Gene editing technologies have unprecedented potential to revolutionize medicine: To cure, treat, or even prevent a wide array of genetic and acquired diseases. The objective of therapeutics that rely on gene editing technologies is to precisely replace a native DNA sequence with a desired modified sequence within target cells to correct a disease-causing mutation, disrupt gene expression, make small or large deletions of nucleotides to restore the gene reading frame, or insert a new gene sequence. . The basis for gene editing using site-specific nucleases is activation of a double-strand break at precise locations in the genome. Double strand breaks are repaired by endogenous DNA repair pathways: nonhomologous end joining (NHEJ) and homology-directed repair (HDR). The NHEJ pathway can introduce a small insertion or deletion at the break site that can cause frameshifts or exon skipping mutations. In contrast, HDR results in high fidelity repairs using a donor template DNA. The co-delivery of donor template DNA and site-specific nucleases causes incorporation of nucleotides from the donor DNA into the genome. Site-specific nucleases are divided into two broad categories: protein-based tools, consisting of zinc-finger nucleases and transcriptional activator-like effector nucleases, and RNA-guided nucleases, consisting of CRISPR-Cas nucleases and nickases. The Cottle Group specializes in designing RNA-guided gene editing tools, including the type II CRISPR-Cas system of Streptococcus pyogenes that consists of a Cas9 nuclease and guide RNA, to target therapeutic genes associated with inherited metabolic diseases affecting the liver.

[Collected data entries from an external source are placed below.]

(** The deduction from the balance, then [k] with the plan as it is afterwards. *)
Definition deductBalanceThen (p : RefundPlan) (k : RefundPlan -> rprog refund_out) : rprog refund_out :=
  if negb (deducts_balance p) then k p else
  let* skip := RHasAudit (rp_OrderID p) "REFUND_ROLLBACK_FAILED" in
  if yes skip then k (p <| rp_BalanceToDeduct := fzero |>) else
  let requested := rp_BalanceToDeduct p in
  let* r := DeductBalance (rp_OrderID p) (po_UserID (rp_Order p)) requested (negb (rp_Force p)) in
  match default None r with
  | None => restoreStatus p (Ret (Err RefDeduction))
  | Some deducted =>
    if negb (rp_Force p) && flt deducted requested then
      let giveUp :=
        let* c := CallRestored (rp_OrderID p) (restoredStatus p) in
        match c with
        | Some n => if (n =? 0)%Z then Ret (Err RefRestoreStatus)
                    else Ret (Done (requireForce "user balance became insufficient for deduction, use force"))
        | None => Ret (Err RefRestoreStatus)
        end in
      if flt fzero deducted then
        let* restored := RestoreBalance (rp_OrderID p) (po_UserID (rp_Order p)) deducted in
        if yes restored then giveUp else restoreStatus p (Ret (Err RefRestorePartial))
      else giveUp
    else k (p <| rp_BalanceToDeduct := deducted |>)
  end.

(** The deduction of subscription days. *)
Definition deductDaysThen (p : RefundPlan) (k : RefundPlan -> rprog refund_out) : rprog refund_out :=
  if negb (deducts_subscription p) then k p else
  let* skip := RHasAudit (rp_OrderID p) "REFUND_ROLLBACK_FAILED" in
  if yes skip then k (p <| rp_SubDaysToDeduct := 0%Z |>) else
  let* r := ExtendSubscription (rp_OrderID p) (rp_SubscriptionID p) (- rp_SubDaysToDeduct p)%Z in
  match r with
  | Some ExtendOk => k p
  | Some WouldExpire =>
    let* revoked := RevokeSubscription (rp_OrderID p) (rp_SubscriptionID p) in
    if yes revoked then k (p <| rp_subscriptionRevoked := true |>)
    else restoreStatus p (Ret (Err RefRevoke))
  | _ => restoreStatus p (Ret (Err RefDeductDays))
  end.

Definition ExecuteRefund (p : RefundPlan) : rprog refund_out :=
  let* c := CallRefunding (rp_OrderID p) in
  match c with
  | None => Ret (Err RefLock)
  | Some n =>
    if (n =? 0)%Z then Ret (Err RefConflict) else
    deductBalanceThen p (fun p => deductDaysThen p (fun p =>
      let! reply := gwRefund p in
      match reply with
      | inl resp => finishRefund p resp
      | inr e => handleGwFail p e
      end))
  end.

(** The handler of administrators. *)
Definition ProcessRefund (oid : Z) (amt : float64) (reason : string) (force deduct : bool) : rprog refund_out :=
  let! plan := PrepareRefund oid amt reason force deduct in
  match plan with
  | Refused e => Ret (Err e)
  | Early r => Ret (Done r)
  | Plan p => ExecuteRefund p
  end.

(** ** Finalization of pending refunds *)

Definition refundFinalizePlan (o : PaymentOrder) : RefundPlan :=
  let reason := TrimSpace (psStringValue (po_RefundReason o)) in
  MkRefundPlan (po_ID o) o (po_RefundAmount o)
    (calculateGatewayRefundAmount (po_Amount o) (po_PayAmount o) (po_RefundAmount o)
      (PaymentOrderCurrency unicode_upper o))
    (if is_empty reason then "refund order:" +:+ pretty (po_ID o) else reason)
    (po_ForceRefund o) true DeductionTypeBalance
    (if po_OrderType o =s OrderTypeBalance then po_RefundAmount o else fzero) 0 0 false false.
(* ===== verification/PaymentRefundsProofs.v ===== *)
(** * Refunds of payment orders: proofs

    Refund requests, executions and finalizations interleaved call by call, with statements
    that fail before or after their effect, with the fulfilment of orders, and with
    providers that settle pending refunds at any time: at most one refund of an order is
    ever pending or made.  Runs without faults: a failed refund returns what was deducted.
    Executions that get stuck. *)

From stdpp Require Import pretty.
From S2P Require Import Prelude GoStrings GoFloat Programs PaymentOrders PaymentRefunds.

(** ** Worlds *)

Record refund_world := MkRefundWorld {
  rw_clock : Z;
  rw_db : refund_db;
  rw_threads : list (rprog unit)
}.

#[export] Instance eta_refund_world : Eta refund_world := fun r =>
  MkRefundWorld (rw_clock r) (rw_db r) (rw_threads r).

Definition initial_refund (t0 : Z) : refund_world := MkRefundWorld t0 (MkRefundDb ∅ ∅ ∅ [] []) [].

Inductive refund_request :=
  | ReqRequestRefund (oid uid : Z) (reason : string)
  | ReqProcessRefund (oid : Z) (amt : float64) (reason : string) (force deduct : bool)
  | ReqFinalizeRefund (oid : Z).

(** The clock does not fail, and a provider does not report an error for a refund it makes. *)
Definition may_fail {R : Type} (f : fault) (c : refund_call R) : bool :=
  match f, c with
  | Fine, _ => true
  | _, RNow => false
  | LostReply, GatewayRefund _ _ _ _ _ => false
  | _, _ => true
  end.

(** Statuses that only refunds write. *)
Definition refund_locked (status : string) : bool :=
  bool_decide (status ∈ [OrderStatusRefunding; OrderStatusRefundPending; OrderStatusPartiallyRefunded;
    OrderStatusRefunded]).

Definition status_of (db : refund_db) (oid : Z) : option string := po_Status <$> rd_orders db !! oid.

Definition locked (db : refund_db) (oid : Z) : bool :=
  match status_of db oid with Some s => refund_locked s | None => false end.

Section Refunding.
Context (unicode_upper : string -> string) (unicode_fold : string -> string -> bool).
Context (decimalRound : float64 -> Z -> float64) (decimalShare : float64 -> float64 -> float64 -> Z -> float64).
Context (message : refund_error -> string).

Definition refund_start (rq : refund_request) : rprog unit :=
  match rq with
  | ReqRequestRefund oid uid reason => let! _r := RequestRefund oid uid reason in Ret tt
  | ReqProcessRefund oid amt reason force deduct =>
    let! _r := ProcessRefund unicode_upper unicode_fold decimalRound decimalShare message oid amt reason force deduct in
    Ret tt
  | ReqFinalizeRefund oid =>
    let! _r := QueryAndFinalizeRefund unicode_upper unicode_fold decimalRound decimalShare message oid in Ret tt
  end%prog.

(** A pending refund of a provider is settled. *)
Definition settle (n : nat) (g : gateway_refund) (s : gateway_status) (db : refund_db) : refund_db :=
  db <| rd_gateway := <[ n := MkGatewayRefund (gw_order g) (gw_amount g) s ]> (rd_gateway db) |>.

In addition, the group investigates design rules for making synthetic donor templates to make precise edits through the HDR pathway. One major disadvantage of CRISPR-Cas nucleases is their high levels of gene editing at unintended sites, which have potentially deleterious effects, including chromosomal deletions and translocations. Therefore, careful design of the guide RNA is critical to its successful application. The Cottle Group has capabilities to analyze the off-target activity of CRISPR-Cas nucleases using in silico tools to predict potential off-target sites and validate the nuclease specificity using targeted next generation sequencing on an Illumina Miseq system.